Content starts
(* ===== verification/ProvSpec.v ===== *)
(** * What the provenance log says

    The lines that the operations of [Provenance.v] write: an opened file and its close,
    the memory of the processes, the name of the log file. *)
From S2P Require Import Prelude CString Os OkapiPath OkapiMirror Trie State.
From S2P Require Import ChildMem StrQuote Provenance.

(** ** The writes of a run *)

Definition put_of (e : event) : option (Z * cstring) :=
  match projT1 e with Fputs f s => Some (f, s) | _ => None end.
(** What was written to files, in order. *)
Definition logged (tr : list event) : list (Z * cstring) := omap put_of tr.

Lemma logged_app t1 t2 : logged (t1 ++ t2) = logged t1 ++ logged t2.
Proof. apply omap_app. Qed.

(** A line of the log. *)
Definition line (t : Z) (l : list cstring) : cstring := words (itoa t :: l) ++ [newline].

Definition no_put (c : sys) : Prop := match c with Fputs _ _ => False | _ => True end.

Lemma logged_silent {W S A} (h : forall c, W -> reply c * W) (m : M S A) s w tr a s' w' :
  returns h m s w tr a s' w' -> issues_only no_put m s -> logged tr = [].
Proof.
  intros Hr Hm. destruct (wp_run (any_answer no_put) h (m s) _ _ w ltac:(done) Hm) as [Htr _].
  unfold returns in Hr. unfold trace in Htr. rewrite Hr in Htr. simpl in Htr. clear Hr.
  induction Htr as [|e tr He _ IH]; [done|].
  change (logged (e :: tr)) with (match put_of e with Some x => x :: logged tr | None => logged tr end).
  rewrite IH. unfold put_of. by destruct (projT1 e).
Qed.

Section Reads.
Context (K : contract) (I : state -> Prop).
Context (Kpeek : forall p a, may K (Peekdata p a)) (Kprint : forall f l, may K (Eprintf f l)).
#[local] Hint Resolve Kpeek Kprint : okdb.

Lemma ok_word_size_any : okT K I word_size.
Proof. by intros s Hs. Qed.
Lemma ok_tcp_any {A} (f : tcb -> A) : okT K I (tcp f).
Proof. by intros s Hs. Qed.
#[local] Hint Resolve ok_word_size_any ok_tcp_any : okdb.
Lemma ok_perror_any who a e : okT K I (perror_ptrace who a e).
Proof. unfold perror_ptrace, eprintf. oks. Qed.
#[local] Hint Resolve ok_perror_any : okdb.
Lemma ok_umovestr_loop_any n b a len l : okT K I (umovestr_loop n b a len l).
Proof. revert b a len l; induction n; intros; simpl; oks. Qed.
Lemma ok_umoven_loop_any n b a len l : okT K I (umoven_loop n b a len l).
Proof. revert b a len l; induction n; intros; simpl; oks. Qed.
#[local] Hint Resolve ok_umovestr_loop_any ok_umoven_loop_any : okdb.
Lemma ok_umovestr_any a len : okT K I (umovestr a len).
Proof. unfold umovestr. oks. Qed.
Lemma ok_umoven_any a len : okT K I (umoven a len).
Proof. unfold umoven. oks. Qed.
#[local] Hint Resolve ok_umovestr_any : okdb.
Lemma ok_strcpy_or_null_any a : okT K I (strcpy_from_child_or_null a).
Proof. unfold strcpy_from_child_or_null, strdup_buffer. oks. Qed.
End Reads.

Lemma issues_only_ok {A} P (m : M state A) s : okT (any_answer P) any_state m -> issues_only P m s.
Proof. intros H. eapply wpM_mono; [by apply H|done|done]. Qed.

(** ** A path argument *)

Section Log.
Context {W : Type} (h : forall c, W -> reply c * W).

Lemma log_line_returns s w f l : prov_logfile (prov s) = Some f ->
  exists t tr w', returns h (log_line l) s w tr tt s w' /\ logged tr = [(f, line t l)].
Proof.
  intros Hf. set (t := to_int (h Time w).1).
  eexists t, _, _. split.
  - unfold log_line, time_int. eapply returns_bind; [eapply returns_sys_bind; [reflexivity|reflexivity|apply returns_ret]|].
    unfold fprintf_log. eapply returns_pure_bind; [reflexivity|]. rewrite Hf.
    eapply returns_pure_bind; [reflexivity|]. eapply returns_sys_bind; [reflexivity|reflexivity|apply returns_ret].
  - done.
Qed.

Context (s : state) (mapped : Z -> Prop) (mem : W -> Z -> ascii).
Context (Hm : child_memory h (sizeof_long (personality (cfg s))) (pid (cur s)) mapped mem).

Lemma strcpy_or_null_reads w a t :
  mapped_range s mapped a (a + Z.of_nat (length t)) -> string_at (mem w) a t -> (NUL ∉ t) -> length t < MAXPATHLEN ->
  exists tr, returns h (strcpy_from_child_or_null a) s w tr (Some t) s w /\ logged tr = [].
Proof.
  intros Hmap Ht Hnul Hlen.
  destruct (umovestr_reads h s mapped mem Hm a MAXPATHLEN t w Hmap Ht Hnul Hlen) as (tr & rest & Hret).
  assert (Hr : exists tr, returns h (strcpy_from_child_or_null a) s w tr (Some t) s w).
  { eexists. unfold strcpy_from_child_or_null. eapply returns_bind; [exact Hret|]. cbv iota. unfold strdup_buffer.
    rewrite strchr_nul, take_app_exact by done. apply (returns_ret h (Some t)). }
  destruct Hr as [tr' Hr]. exists tr'. split; [exact Hr|].
  eapply logged_silent; [exact Hr|]. apply issues_only_ok. by apply ok_strcpy_or_null_any.
Qed.

(** The process has the path [f] at the argument [i] of its call; it stands for [p]. *)
Definition path_arg (w : W) (i : nat) (f p : cstring) : Prop :=
  let a := nth i (u_arg (cur s)) 0%Z in
  mapped_range s mapped a (a + Z.of_nat (length f)) /\ string_at (mem w) a f /\ (NUL ∉ f) /\ length f < MAXPATHLEN
  /\ canonicalize_path f (default [] (current_dir (cur s))) = Some p.

Lemma abspath_of_arg_reads w i f p : path_arg w i f p ->
  exists tr, returns h (abspath_of_arg i) s w tr (f, p) s w /\ logged tr = [].
Proof.
  intros (Hmap & Hs & Hn & Hl & Hp).
  destruct (strcpy_or_null_reads w _ f Hmap Hs Hn Hl) as (tr & Hr & Hlog).
  eexists. split.
  - unfold abspath_of_arg. eapply returns_pure_bind; [reflexivity|]. eapply returns_bind; [exact Hr|].
    eapply returns_pure_bind; [reflexivity|]. eapply returns_pure_bind; [reflexivity|]. rewrite Hp.
    eapply returns_pure_bind; [reflexivity|]. apply returns_ret.
  - by rewrite app_nil_r.
Qed.

Lemma print_io_prov_logs w i f p action fl : path_arg w i f p -> prov_logfile (prov s) = Some fl ->
  exists t tr w', returns h (print_io_prov i action) s w tr tt s w'
  /\ logged tr = [(fl, line t [u32 (pid (cur s)); io_word action; p])].
Proof.
  intros Hp Hf. destruct (abspath_of_arg_reads w i f p Hp) as (t1 & Hr1 & Hl1).
  destruct (log_line_returns s w fl [u32 (pid (cur s)); io_word action; p] Hf) as (t & t2 & w' & Hr2 & Hl2).
  exists t. eexists _, w'. split.
  - unfold print_io_prov. eapply returns_bind; [exact Hr1|]. eapply returns_pure_bind; [reflexivity|]. exact Hr2.
  - by rewrite logged_app, Hl1, Hl2.
Qed.
End Log.

(** ** Opening and closing a file *)

Lemma quiet_returns {W} (h : forall c, W -> reply c * W) s w fmt args : Cde_verbose_mode (cfg s) = false ->
  returns h (vbprintf fmt args) s w [] tt s w.
Proof. intros Hq. unfold returns, vbprintf, bindM, conf, gets. simpl. by rewrite Hq. Qed.

(** The state with the path of the descriptor [fd] stored. *)
Definition with_open (fd : Z) (p : cstring) (s : state) : state :=
  s {{ cur -> opened_file_paths := <[Z.to_nat fd:=Some p]> (opened_file_paths (cur s)) }}.

Lemma open_prov_returns {W} (h : forall c, W -> reply c * W) (s : state) mapped mem w
    (openat : bool) f p fl
    (Hm : child_memory h (sizeof_long (personality (cfg s))) (pid (cur s)) mapped mem) :
  let i := if openat then 1 else 0 in
  path_arg s mapped mem w i f p -> prov_logfile (prov s) = Some fl -> Prov_prov_mode (prov s) = true ->
  (0 <= u_rval (cur s) < Z.of_nat (length (opened_file_paths (cur s))))%Z -> Cde_verbose_mode (cfg s) = false ->
  exists t tr w', returns h (print_open_prov (if openat then "sys_openat" else "sys_open")) s w tr tt
                    (with_open (u_rval (cur s)) p s) w'
  /\ logged tr = [(fl, line t [u32 (pid (cur s)); io_word (open_action (nth (i + 1) (u_arg (cur s)) 0%Z)); p])].
Proof.
  intros i Hp Hf Hmode Hfd Hq.
  destruct (abspath_of_arg_reads h s mapped mem Hm w i f p Hp) as (t1 & Hr1 & Hl1).
  destruct (print_io_prov_logs h s mapped mem Hm w i f p (open_action (nth (i + 1) (u_arg (cur s)) 0%Z)) fl Hp Hf)
    as (t & t2 & w' & Hr2 & Hl2).
  exists t, (t1 ++ t2 ++ []), w'. split; [|by rewrite app_nil_r, logged_app, Hl1, Hl2].
  assert (Hset : set_opened_path (u_rval (cur s)) p s = Ret (tt, with_open (u_rval (cur s)) p s)).
  { unfold set_opened_path, opened_path, bindM, tcp, gets, deref. simpl.
    destruct (Z.ltb_spec (u_rval (cur s)) 0); [lia|].
    destruct (lookup_lt_is_Some_2 (opened_file_paths (cur s)) (Z.to_nat (u_rval (cur s)))) as [x ->]; [lia|]. done. }
  assert (Hgo : returns h (let* names := abspath_of_arg i in
      let* mode := prv Prov_prov_mode in let* fd := tcp u_rval in
      when (mode && (0 <=? fd)%Z)
        (let* flags := arg (i + 1) in print_io_prov i (open_action flags) ;;; set_opened_path fd names.2) ;;;
      vbprintf "%s: fd= %ld" [PS names.2; PZ fd]) s w (t1 ++ t2 ++ []) tt (with_open (u_rval (cur s)) p s) w').
  { eapply returns_bind; [exact Hr1|]. do 2 (eapply returns_pure_bind; [reflexivity|]).
    rewrite Hmode, (proj2 (Z.leb_le 0 (u_rval (cur s)))) by lia. cbn [andb when].
    eapply returns_bind.
    - eapply returns_pure_bind; [reflexivity|]. rewrite <- (app_nil_r t2). eapply returns_bind; [exact Hr2|].
      unfold returns. cbn [snd]. rewrite Hset. reflexivity.
    - by apply quiet_returns. }
  destruct openat; exact Hgo.
Qed.

Lemma close_prov_returns {W} (h : forall c, W -> reply c * W) (s : state) w fd p fl :
  Prov_prov_mode (prov s) = true -> prov_logfile (prov s) = Some fl -> Cde_verbose_mode (cfg s) = false ->
  to_int (nth 0 (u_arg (cur s)) 0%Z) = fd -> (0 <= fd)%Z ->
  opened_file_paths (cur s) !! Z.to_nat fd = Some (Some p) ->
  exists t tr w', returns h print_close_prov s w tr tt s w'
  /\ logged tr = [(fl, line t [u32 (pid (cur s)); lit "CLOSE"; p])].
Proof.
  intros Hmode Hf Hq Ha Hfd Hp.
  destruct (log_line_returns h s w fl [u32 (pid (cur s)); lit "CLOSE"; p] Hf) as (t & tr & w' & Hr & Hl).
  exists t, (tr ++ []), w'. split; [|by rewrite app_nil_r].
  unfold print_close_prov, in_prov_mode. eapply returns_pure_bind; [reflexivity|]. rewrite Hmode. cbn [when].
  eapply returns_pure_bind; [reflexivity|]. unfold arg. rewrite Ha.
  eapply (returns_pure_bind h (opened_path fd) _ s s (Some p)).
  { unfold opened_path, bindM, tcp, gets. simpl. destruct (Z.ltb_spec fd 0); [lia|]. by rewrite Hp. }
  cbv iota beta. eapply returns_pure_bind; [reflexivity|]. eapply returns_bind; [exact Hr|].
  by apply quiet_returns.
Qed.

(** C28.  A successful open (or openat) of the path [f] is logged in one line with the way
    it was opened and the canonical path, and the path is kept for the descriptor; from
    then on, whatever else changed in the tracer's state, a close of that descriptor is
    logged with that same path, and leaves the state as it is.  (So the descriptor stays
    in the table: closing it once more is logged once more.) *)
Theorem open_close_logged {W} (h : forall c, W -> reply c * W) (s : state) mapped mem w (openat : bool) f p fl
    (Hm : child_memory h (sizeof_long (personality (cfg s))) (pid (cur s)) mapped mem)
    (Hp : path_arg s mapped mem w (if openat then 1 else 0) f p)
    (Hf : prov_logfile (prov s) = Some fl) (Hmode : Prov_prov_mode (prov s) = true)
    (Hfd : (0 <= u_rval (cur s) < Z.of_nat (length (opened_file_paths (cur s))))%Z)
    (Hq : Cde_verbose_mode (cfg s) = false) :
  let action := match Z.land (nth (if openat then 2 else 1) (u_arg (cur s)) 0) 3 with
                | 0 => lit "READ" | 1 => lit "WRITE" | 2 => lit "READ-WRITE" | _ => lit "UNKNOWNIO" end%Z in
  exists t tr s1 w1, returns h (print_open_prov (if openat then "sys_openat" else "sys_open")) s w tr tt s1 w1
  /\ logged tr = [(fl, line t [u32 (pid (cur s)); action; p])]
  /\ forall s2 w2,
       opened_file_paths (cur s2) !! Z.to_nat (u_rval (cur s)) = opened_file_paths (cur s1) !! Z.to_nat (u_rval (cur s)) ->
       Prov_prov_mode (prov s2) = true -> prov_logfile (prov s2) = Some fl -> Cde_verbose_mode (cfg s2) = false ->
       to_int (nth 0 (u_arg (cur s2)) 0%Z) = u_rval (cur s) ->
       exists t' tr' w3, returns h print_close_prov s2 w2 tr' tt s2 w3
       /\ logged tr' = [(fl, line t' [u32 (pid (cur s2)); lit "CLOSE"; p])].
Proof.
  intros action. destruct (open_prov_returns h s mapped mem w openat f p fl Hm Hp Hf Hmode Hfd Hq) as (t & tr & w1 & Hr & Hl).
  exists t, tr, (with_open (u_rval (cur s)) p s), w1. split; [exact Hr|]. split.
  - rewrite Hl. unfold action, open_action. destruct openat; cbn [Nat.add];
      (destruct (Z.land _ 3) as [|[[]|[]|]|]; reflexivity).
  - intros s2 w2 Ho Hm2 Hf2 Hq2 Ha. apply close_prov_returns with (u_rval (cur s)); try done; [lia|].
    rewrite Ho. apply (list_lookup_insert_eq (opened_file_paths (cur s))). lia.
Qed.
Content ends
### EXERCISE AIM:
Copy out the range of lines above starting at the line with "Lemma ok_umoven_any a" and ending at the line with "- unfold log_line, time_int.", exactly and including both.

### TASK ANSWER:
Lemma ok_umoven_any a len : okT K I (umoven a len).
Proof. unfold umoven. oks. Qed.
#[local] Hint Resolve ok_umovestr_any : okdb.
Lemma ok_strcpy_or_null_any a : okT K I (strcpy_from_child_or_null a).
Proof. unfold strcpy_from_child_or_null, strdup_buffer. oks. Qed.
End Reads.

Lemma issues_only_ok {A} P (m : M state A) s : okT (any_answer P) any_state m -> issues_only P m s.
Proof. intros H. eapply wpM_mono; [by apply H|done|done]. Qed.

(** ** A path argument *)

Section Log.
Context {W : Type} (h : forall c, W -> reply c * W).

Lemma log_line_returns s w f l : prov_logfile (prov s) = Some f ->
  exists t tr w', returns h (log_line l) s w tr tt s w' /\ logged tr = [(f, line t l)].
Proof.
  intros Hf. set (t := to_int (h Time w).1).
  eexists t, _, _. split.
  - unfold log_line, time_int. eapply returns_bind; [eapply returns_sys_bind; [reflexivity|reflexivity|apply returns_ret]|].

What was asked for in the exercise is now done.